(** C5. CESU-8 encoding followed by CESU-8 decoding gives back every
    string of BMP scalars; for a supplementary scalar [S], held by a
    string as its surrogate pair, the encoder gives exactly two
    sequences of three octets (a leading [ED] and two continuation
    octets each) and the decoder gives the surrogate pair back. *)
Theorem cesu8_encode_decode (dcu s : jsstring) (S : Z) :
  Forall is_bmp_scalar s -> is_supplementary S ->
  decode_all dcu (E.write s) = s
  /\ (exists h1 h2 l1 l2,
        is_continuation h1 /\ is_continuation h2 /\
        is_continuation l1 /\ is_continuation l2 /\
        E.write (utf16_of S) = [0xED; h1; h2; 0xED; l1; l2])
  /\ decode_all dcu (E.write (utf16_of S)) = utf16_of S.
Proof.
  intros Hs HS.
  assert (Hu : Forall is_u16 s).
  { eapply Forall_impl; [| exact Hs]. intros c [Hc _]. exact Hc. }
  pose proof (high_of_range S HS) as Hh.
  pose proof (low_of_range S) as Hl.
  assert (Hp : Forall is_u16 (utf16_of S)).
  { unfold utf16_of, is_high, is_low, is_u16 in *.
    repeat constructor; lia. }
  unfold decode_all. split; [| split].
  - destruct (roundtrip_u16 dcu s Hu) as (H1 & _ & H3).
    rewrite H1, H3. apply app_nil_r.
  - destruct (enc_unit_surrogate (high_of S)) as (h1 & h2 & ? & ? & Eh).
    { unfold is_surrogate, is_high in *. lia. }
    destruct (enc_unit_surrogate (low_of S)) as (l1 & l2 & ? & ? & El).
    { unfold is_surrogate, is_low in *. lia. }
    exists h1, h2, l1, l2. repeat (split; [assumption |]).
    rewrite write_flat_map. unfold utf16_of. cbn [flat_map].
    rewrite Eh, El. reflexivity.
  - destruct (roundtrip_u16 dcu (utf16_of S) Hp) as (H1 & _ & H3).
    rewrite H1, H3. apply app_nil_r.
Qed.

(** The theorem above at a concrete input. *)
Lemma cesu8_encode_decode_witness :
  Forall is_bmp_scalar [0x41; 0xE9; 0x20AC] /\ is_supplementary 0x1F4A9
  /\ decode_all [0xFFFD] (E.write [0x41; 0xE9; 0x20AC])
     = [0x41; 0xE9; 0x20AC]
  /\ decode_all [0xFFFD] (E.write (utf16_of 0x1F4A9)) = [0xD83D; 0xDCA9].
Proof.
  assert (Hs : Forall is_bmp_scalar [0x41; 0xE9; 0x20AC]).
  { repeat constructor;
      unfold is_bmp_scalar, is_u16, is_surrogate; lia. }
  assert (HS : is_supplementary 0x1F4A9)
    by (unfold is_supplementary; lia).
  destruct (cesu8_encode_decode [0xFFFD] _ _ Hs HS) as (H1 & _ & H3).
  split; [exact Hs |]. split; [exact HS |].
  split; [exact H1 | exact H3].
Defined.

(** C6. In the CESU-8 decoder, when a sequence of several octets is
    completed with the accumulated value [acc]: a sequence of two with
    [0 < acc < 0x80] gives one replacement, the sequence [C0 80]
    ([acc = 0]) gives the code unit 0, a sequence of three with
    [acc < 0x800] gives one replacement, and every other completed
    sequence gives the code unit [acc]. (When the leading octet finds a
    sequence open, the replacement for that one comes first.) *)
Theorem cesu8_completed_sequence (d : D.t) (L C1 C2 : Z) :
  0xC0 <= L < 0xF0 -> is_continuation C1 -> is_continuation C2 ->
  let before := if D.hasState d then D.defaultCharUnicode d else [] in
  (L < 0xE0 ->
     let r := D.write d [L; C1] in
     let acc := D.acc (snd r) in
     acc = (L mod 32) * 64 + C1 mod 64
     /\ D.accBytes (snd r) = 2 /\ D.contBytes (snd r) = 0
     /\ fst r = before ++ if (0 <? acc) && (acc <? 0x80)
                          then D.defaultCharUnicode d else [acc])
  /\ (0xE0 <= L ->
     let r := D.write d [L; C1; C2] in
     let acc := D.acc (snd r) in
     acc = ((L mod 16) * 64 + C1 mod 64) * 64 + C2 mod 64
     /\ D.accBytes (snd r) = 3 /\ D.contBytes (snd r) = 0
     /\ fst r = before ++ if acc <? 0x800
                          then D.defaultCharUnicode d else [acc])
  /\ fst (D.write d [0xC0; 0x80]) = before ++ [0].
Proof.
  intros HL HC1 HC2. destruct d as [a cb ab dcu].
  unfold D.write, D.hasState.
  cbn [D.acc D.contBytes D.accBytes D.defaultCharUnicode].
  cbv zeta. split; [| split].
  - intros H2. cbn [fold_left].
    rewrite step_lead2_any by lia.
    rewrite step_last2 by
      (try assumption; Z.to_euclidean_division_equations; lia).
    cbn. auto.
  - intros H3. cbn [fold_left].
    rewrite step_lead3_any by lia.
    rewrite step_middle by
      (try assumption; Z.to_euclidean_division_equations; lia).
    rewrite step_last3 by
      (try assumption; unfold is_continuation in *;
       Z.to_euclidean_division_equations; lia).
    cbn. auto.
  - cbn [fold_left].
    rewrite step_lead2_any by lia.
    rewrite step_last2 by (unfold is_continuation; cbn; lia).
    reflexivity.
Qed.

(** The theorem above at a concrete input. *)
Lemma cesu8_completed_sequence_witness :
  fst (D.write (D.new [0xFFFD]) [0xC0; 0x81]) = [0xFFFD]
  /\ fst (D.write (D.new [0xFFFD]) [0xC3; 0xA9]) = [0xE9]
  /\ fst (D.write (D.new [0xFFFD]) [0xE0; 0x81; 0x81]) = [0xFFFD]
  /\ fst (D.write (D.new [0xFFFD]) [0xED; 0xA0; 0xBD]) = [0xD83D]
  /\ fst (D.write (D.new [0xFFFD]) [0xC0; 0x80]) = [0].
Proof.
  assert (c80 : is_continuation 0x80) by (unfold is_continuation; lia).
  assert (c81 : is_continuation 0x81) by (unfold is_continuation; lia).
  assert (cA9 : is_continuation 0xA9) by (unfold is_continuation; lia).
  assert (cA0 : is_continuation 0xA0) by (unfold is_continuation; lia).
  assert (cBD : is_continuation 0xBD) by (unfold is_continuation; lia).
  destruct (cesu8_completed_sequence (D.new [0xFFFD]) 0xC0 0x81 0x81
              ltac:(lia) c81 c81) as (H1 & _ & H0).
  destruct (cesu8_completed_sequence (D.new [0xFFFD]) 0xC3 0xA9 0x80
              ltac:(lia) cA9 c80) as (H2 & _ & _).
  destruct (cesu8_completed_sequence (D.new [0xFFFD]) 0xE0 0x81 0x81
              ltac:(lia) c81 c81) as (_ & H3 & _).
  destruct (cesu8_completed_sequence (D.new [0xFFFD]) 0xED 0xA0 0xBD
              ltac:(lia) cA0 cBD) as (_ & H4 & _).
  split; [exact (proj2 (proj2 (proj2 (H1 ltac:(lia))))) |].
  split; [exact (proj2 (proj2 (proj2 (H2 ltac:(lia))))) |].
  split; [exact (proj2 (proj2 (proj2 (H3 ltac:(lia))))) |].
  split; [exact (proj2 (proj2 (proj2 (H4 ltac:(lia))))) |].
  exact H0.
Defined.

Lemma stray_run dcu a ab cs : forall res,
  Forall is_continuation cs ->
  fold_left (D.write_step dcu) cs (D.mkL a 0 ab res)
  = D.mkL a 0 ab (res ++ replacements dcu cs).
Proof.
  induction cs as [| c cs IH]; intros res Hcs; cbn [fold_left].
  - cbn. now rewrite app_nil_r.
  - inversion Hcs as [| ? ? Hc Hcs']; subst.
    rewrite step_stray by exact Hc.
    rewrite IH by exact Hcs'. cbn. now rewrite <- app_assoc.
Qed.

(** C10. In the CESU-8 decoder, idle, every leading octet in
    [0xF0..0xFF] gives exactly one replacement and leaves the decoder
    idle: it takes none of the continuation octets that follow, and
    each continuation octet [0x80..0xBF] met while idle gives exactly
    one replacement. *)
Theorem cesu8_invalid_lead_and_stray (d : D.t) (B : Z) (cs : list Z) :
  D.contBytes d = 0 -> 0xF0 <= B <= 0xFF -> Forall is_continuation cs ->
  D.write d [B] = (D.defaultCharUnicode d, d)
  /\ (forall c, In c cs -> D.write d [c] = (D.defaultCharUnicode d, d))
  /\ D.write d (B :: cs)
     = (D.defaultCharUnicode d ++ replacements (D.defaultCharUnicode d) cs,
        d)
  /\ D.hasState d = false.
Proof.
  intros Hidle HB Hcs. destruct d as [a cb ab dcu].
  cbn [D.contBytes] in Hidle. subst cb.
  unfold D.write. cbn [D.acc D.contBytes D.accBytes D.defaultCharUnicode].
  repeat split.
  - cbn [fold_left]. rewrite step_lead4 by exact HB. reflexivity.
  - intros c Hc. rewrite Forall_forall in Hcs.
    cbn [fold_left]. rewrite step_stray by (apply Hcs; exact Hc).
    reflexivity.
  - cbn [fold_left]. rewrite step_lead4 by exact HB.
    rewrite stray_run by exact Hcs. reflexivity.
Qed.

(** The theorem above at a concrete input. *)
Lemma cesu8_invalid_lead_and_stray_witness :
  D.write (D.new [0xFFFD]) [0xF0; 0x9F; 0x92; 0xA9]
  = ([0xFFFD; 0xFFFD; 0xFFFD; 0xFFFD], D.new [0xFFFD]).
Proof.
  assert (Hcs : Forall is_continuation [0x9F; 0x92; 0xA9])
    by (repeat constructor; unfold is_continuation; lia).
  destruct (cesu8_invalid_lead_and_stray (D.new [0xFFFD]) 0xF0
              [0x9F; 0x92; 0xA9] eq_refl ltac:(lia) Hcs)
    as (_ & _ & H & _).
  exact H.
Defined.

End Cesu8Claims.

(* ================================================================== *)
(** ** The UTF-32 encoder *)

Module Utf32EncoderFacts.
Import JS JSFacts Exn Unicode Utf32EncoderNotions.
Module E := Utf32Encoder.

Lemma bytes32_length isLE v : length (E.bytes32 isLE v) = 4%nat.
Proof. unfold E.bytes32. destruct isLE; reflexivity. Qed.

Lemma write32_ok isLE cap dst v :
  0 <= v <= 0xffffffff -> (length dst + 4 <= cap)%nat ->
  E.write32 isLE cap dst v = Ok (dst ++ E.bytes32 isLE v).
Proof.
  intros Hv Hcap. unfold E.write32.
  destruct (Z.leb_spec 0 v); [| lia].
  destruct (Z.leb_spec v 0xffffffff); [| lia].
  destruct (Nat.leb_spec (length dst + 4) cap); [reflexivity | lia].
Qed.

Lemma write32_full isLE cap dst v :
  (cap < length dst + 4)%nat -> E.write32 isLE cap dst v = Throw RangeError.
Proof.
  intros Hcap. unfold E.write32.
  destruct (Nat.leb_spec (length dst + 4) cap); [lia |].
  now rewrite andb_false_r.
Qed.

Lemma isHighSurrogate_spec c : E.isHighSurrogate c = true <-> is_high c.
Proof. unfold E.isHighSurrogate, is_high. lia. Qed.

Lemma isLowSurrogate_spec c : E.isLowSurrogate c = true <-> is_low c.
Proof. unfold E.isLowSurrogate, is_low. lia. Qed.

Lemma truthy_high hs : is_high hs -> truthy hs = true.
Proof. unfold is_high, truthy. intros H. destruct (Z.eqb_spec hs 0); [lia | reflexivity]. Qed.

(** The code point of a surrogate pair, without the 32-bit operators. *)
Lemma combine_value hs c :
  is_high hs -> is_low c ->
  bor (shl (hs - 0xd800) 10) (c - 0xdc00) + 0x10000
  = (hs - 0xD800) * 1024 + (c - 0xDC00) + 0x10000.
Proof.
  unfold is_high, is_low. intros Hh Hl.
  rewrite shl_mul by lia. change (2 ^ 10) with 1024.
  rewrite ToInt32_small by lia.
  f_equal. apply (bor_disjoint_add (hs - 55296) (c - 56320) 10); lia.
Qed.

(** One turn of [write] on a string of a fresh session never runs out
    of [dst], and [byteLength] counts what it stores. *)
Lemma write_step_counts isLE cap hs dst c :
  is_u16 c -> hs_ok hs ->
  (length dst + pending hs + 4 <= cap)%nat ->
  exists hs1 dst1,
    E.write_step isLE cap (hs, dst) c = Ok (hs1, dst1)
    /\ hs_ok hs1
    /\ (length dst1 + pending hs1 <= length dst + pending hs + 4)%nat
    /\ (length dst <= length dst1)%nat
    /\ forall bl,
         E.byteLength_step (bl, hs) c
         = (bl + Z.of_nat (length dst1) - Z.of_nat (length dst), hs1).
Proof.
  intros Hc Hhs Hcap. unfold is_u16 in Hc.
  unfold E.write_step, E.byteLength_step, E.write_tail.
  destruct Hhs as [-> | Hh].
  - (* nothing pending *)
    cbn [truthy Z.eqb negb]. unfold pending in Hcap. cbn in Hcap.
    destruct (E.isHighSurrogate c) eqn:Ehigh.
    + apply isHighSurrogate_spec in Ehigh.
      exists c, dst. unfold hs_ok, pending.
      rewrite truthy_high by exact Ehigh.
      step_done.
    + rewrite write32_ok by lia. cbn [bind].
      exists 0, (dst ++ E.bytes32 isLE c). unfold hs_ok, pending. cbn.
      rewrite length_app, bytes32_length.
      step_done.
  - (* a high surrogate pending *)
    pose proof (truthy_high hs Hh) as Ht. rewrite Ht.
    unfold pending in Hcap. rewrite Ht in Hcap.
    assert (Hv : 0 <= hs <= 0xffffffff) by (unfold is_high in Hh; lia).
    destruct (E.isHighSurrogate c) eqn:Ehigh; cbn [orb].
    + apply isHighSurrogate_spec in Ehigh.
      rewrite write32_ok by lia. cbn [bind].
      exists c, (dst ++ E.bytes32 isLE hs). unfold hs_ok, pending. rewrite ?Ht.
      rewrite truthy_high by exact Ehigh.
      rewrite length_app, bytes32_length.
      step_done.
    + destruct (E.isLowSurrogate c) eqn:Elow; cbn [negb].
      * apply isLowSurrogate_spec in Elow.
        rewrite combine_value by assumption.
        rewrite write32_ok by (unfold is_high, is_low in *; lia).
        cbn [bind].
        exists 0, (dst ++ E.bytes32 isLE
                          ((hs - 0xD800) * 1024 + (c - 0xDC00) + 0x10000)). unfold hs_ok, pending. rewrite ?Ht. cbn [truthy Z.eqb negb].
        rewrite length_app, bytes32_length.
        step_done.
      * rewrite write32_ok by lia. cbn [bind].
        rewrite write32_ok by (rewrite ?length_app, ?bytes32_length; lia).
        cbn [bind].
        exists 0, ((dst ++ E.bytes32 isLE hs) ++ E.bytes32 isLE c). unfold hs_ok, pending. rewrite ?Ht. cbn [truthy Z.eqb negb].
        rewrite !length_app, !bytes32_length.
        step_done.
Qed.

-*-

**What to produce:**
Your task is to show every line of the listing above containing "isLE".

**Final answer:**
Lemma bytes32_length isLE v : length (E.bytes32 isLE v) = 4%nat.
Proof. unfold E.bytes32. destruct isLE; reflexivity. Qed.
Lemma write32_ok isLE cap dst v :
  E.write32 isLE cap dst v = Ok (dst ++ E.bytes32 isLE v).
Lemma write32_full isLE cap dst v :
  (cap < length dst + 4)%nat -> E.write32 isLE cap dst v = Throw RangeError.
Lemma write_step_counts isLE cap hs dst c :
    E.write_step isLE cap (hs, dst) c = Ok (hs1, dst1)
      exists 0, (dst ++ E.bytes32 isLE c). unfold hs_ok, pending. cbn.
      exists c, (dst ++ E.bytes32 isLE hs). unfold hs_ok, pending. rewrite ?Ht.
        exists 0, (dst ++ E.bytes32 isLE
        exists 0, ((dst ++ E.bytes32 isLE hs) ++ E.bytes32 isLE c). unfold hs_ok, pending. rewrite ?Ht. cbn [truthy Z.eqb negb].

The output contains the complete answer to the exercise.